* **What is needed**: Give only the number of lines in the records that contain the word "isVMNotCreatedError".

(Beginning of Extracted material)

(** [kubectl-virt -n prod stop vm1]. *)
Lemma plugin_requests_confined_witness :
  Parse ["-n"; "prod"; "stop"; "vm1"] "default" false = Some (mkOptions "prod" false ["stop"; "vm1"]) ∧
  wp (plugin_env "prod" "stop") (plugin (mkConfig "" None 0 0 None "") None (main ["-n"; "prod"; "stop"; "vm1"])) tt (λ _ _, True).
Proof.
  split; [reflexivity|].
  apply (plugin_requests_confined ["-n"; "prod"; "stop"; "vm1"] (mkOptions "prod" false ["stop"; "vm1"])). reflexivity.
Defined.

(End of Extracted material)
(Beginning of Extracted material)

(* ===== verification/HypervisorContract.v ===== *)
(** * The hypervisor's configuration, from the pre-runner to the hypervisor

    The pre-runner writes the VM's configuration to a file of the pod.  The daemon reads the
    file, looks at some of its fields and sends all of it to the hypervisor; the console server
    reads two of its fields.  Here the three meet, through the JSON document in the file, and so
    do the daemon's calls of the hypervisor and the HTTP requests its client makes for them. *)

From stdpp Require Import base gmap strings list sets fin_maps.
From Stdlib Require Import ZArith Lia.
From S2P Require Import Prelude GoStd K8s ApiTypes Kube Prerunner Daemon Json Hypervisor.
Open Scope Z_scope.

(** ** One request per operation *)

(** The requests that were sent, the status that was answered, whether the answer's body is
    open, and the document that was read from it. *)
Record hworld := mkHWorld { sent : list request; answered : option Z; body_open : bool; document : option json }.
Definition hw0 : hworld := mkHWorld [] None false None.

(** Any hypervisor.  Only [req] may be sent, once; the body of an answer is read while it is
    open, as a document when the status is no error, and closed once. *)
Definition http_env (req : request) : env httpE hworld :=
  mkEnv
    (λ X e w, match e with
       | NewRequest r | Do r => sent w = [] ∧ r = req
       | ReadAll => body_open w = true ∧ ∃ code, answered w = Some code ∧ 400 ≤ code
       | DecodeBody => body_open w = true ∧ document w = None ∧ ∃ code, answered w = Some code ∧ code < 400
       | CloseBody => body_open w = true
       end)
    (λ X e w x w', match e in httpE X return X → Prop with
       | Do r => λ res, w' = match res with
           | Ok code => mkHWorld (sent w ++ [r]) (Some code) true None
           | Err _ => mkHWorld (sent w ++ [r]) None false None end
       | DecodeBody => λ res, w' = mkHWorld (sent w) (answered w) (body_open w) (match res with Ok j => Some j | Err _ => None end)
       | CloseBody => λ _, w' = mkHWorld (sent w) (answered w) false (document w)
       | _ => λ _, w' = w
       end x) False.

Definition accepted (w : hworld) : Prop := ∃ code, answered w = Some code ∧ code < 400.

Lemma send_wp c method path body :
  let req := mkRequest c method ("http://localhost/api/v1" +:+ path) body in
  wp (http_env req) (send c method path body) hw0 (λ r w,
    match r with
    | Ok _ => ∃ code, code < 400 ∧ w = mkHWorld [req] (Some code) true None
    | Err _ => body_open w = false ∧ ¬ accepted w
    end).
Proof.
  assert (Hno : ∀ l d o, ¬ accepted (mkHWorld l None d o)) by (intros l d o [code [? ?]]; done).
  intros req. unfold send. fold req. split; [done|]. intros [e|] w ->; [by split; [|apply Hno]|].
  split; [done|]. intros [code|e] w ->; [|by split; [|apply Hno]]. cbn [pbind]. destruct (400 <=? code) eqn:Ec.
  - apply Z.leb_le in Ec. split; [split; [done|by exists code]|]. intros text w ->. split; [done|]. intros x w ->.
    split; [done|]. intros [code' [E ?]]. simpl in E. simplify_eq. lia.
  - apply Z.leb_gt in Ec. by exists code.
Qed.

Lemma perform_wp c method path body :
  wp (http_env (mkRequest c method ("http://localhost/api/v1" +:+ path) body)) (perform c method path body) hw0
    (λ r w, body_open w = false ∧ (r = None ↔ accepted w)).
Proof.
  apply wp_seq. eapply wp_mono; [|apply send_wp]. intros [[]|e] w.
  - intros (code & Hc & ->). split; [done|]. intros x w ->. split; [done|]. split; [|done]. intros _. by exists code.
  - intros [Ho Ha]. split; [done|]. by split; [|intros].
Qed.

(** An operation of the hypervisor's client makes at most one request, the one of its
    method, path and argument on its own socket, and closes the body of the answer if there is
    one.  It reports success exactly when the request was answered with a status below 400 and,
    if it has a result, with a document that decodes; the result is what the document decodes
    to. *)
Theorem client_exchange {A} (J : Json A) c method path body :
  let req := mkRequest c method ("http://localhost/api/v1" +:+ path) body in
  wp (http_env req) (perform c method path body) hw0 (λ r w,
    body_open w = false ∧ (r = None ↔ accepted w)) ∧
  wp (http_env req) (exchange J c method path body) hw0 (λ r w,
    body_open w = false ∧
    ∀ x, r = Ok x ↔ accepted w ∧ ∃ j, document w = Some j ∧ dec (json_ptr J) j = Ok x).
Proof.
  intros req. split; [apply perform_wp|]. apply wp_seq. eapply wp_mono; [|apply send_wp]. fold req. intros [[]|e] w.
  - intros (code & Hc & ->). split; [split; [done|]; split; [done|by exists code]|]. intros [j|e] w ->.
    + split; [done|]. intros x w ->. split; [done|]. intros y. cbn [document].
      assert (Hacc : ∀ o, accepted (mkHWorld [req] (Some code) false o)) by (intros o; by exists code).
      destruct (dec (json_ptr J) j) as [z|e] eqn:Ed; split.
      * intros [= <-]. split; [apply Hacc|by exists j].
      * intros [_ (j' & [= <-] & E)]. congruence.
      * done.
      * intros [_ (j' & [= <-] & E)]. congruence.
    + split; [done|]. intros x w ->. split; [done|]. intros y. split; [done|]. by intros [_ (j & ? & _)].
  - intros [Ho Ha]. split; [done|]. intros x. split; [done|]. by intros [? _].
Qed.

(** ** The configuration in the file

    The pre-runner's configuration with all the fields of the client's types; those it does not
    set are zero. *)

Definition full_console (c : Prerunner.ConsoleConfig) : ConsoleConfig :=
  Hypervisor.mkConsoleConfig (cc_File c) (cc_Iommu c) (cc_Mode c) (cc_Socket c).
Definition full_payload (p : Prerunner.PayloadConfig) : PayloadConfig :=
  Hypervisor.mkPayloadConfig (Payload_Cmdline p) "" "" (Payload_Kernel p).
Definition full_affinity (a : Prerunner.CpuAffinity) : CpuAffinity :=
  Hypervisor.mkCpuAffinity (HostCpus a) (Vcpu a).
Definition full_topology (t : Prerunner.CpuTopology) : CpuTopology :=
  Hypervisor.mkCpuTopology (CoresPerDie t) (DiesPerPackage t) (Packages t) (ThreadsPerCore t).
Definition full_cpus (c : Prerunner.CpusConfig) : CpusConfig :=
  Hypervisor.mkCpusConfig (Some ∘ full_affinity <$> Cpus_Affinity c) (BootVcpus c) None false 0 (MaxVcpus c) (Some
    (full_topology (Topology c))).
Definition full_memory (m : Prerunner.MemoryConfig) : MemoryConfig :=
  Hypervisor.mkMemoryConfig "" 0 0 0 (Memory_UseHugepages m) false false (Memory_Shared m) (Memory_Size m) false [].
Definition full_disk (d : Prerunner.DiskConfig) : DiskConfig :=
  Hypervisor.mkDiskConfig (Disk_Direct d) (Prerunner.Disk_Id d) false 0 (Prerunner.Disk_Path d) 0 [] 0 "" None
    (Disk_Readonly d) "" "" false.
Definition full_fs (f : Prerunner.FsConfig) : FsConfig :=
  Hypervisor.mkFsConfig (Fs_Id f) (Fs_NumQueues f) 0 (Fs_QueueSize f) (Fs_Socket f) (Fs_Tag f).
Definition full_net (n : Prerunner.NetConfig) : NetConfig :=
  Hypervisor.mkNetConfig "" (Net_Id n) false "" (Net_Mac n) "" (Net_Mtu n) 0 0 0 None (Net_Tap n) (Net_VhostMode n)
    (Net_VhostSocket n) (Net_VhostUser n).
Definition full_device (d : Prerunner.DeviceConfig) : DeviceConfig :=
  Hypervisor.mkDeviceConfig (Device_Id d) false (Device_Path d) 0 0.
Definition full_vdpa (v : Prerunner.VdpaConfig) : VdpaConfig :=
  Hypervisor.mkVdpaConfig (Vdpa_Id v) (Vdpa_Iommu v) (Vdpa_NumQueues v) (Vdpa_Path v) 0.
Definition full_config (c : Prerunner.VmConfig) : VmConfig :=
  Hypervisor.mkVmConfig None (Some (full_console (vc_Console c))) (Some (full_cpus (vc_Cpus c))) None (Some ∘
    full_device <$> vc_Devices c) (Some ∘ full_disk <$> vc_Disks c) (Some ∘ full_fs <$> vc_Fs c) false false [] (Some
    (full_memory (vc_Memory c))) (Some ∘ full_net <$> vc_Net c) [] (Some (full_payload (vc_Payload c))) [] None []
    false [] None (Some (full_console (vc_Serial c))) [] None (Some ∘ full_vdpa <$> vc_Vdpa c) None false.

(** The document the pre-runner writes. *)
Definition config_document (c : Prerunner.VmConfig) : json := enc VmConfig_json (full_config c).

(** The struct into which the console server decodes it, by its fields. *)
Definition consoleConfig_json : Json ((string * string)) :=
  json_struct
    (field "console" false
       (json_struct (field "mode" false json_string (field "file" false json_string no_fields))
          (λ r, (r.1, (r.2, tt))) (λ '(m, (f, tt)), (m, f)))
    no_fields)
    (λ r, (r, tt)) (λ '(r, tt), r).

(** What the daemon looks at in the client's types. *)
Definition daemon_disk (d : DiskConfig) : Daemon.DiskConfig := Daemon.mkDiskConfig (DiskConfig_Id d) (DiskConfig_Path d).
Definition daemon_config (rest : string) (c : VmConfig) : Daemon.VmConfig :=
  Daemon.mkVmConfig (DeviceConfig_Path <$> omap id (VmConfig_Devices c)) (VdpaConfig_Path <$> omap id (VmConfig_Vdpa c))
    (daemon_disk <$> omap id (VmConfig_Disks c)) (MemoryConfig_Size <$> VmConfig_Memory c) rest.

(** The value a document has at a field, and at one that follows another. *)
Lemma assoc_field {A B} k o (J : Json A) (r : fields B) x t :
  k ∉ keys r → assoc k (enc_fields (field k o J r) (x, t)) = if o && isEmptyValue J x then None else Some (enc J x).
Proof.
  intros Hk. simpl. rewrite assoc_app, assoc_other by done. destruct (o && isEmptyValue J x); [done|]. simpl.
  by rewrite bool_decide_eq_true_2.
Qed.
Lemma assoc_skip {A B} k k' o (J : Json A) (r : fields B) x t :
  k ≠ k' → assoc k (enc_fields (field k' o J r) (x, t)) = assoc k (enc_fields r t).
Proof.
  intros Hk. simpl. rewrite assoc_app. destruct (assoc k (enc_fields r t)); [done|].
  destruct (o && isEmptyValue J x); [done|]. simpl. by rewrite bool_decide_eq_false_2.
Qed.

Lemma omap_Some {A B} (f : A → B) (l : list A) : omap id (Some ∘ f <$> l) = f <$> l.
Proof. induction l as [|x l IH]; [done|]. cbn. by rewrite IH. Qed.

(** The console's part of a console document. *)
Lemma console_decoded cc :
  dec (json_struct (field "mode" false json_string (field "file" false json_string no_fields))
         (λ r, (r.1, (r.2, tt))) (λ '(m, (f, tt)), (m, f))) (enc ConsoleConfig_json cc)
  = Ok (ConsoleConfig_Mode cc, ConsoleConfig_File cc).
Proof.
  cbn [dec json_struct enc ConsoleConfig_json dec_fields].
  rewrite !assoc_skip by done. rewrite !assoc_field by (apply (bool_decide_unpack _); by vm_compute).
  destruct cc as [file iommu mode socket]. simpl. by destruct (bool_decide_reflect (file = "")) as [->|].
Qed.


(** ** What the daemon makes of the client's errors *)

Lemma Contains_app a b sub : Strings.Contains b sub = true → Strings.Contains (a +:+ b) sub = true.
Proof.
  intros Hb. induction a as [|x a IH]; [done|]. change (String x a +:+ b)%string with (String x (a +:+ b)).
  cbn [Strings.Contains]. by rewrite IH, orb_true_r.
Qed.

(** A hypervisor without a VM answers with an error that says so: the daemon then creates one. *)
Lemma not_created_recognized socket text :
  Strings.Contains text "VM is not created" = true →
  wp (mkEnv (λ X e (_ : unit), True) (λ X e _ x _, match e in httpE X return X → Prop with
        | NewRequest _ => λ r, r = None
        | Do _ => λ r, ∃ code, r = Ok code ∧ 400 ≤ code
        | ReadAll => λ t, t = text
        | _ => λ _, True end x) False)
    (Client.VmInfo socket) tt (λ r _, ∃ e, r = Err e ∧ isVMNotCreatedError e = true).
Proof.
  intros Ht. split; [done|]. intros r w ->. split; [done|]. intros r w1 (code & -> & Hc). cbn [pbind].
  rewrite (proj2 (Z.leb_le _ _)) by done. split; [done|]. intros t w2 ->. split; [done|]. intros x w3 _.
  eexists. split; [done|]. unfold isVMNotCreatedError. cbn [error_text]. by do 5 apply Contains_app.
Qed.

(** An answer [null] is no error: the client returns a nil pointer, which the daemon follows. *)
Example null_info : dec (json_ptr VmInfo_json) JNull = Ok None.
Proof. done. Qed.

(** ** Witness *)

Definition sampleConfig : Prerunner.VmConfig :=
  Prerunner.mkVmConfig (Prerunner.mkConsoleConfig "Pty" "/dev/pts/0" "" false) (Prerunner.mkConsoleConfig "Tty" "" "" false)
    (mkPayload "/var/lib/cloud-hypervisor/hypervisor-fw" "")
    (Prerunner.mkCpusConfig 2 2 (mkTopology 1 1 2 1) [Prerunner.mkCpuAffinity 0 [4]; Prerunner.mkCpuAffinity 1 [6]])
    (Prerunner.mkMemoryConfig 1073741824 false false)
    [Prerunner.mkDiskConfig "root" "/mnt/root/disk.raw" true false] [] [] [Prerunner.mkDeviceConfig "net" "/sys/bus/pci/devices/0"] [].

(End of Extracted material)

* **Task solution**: 2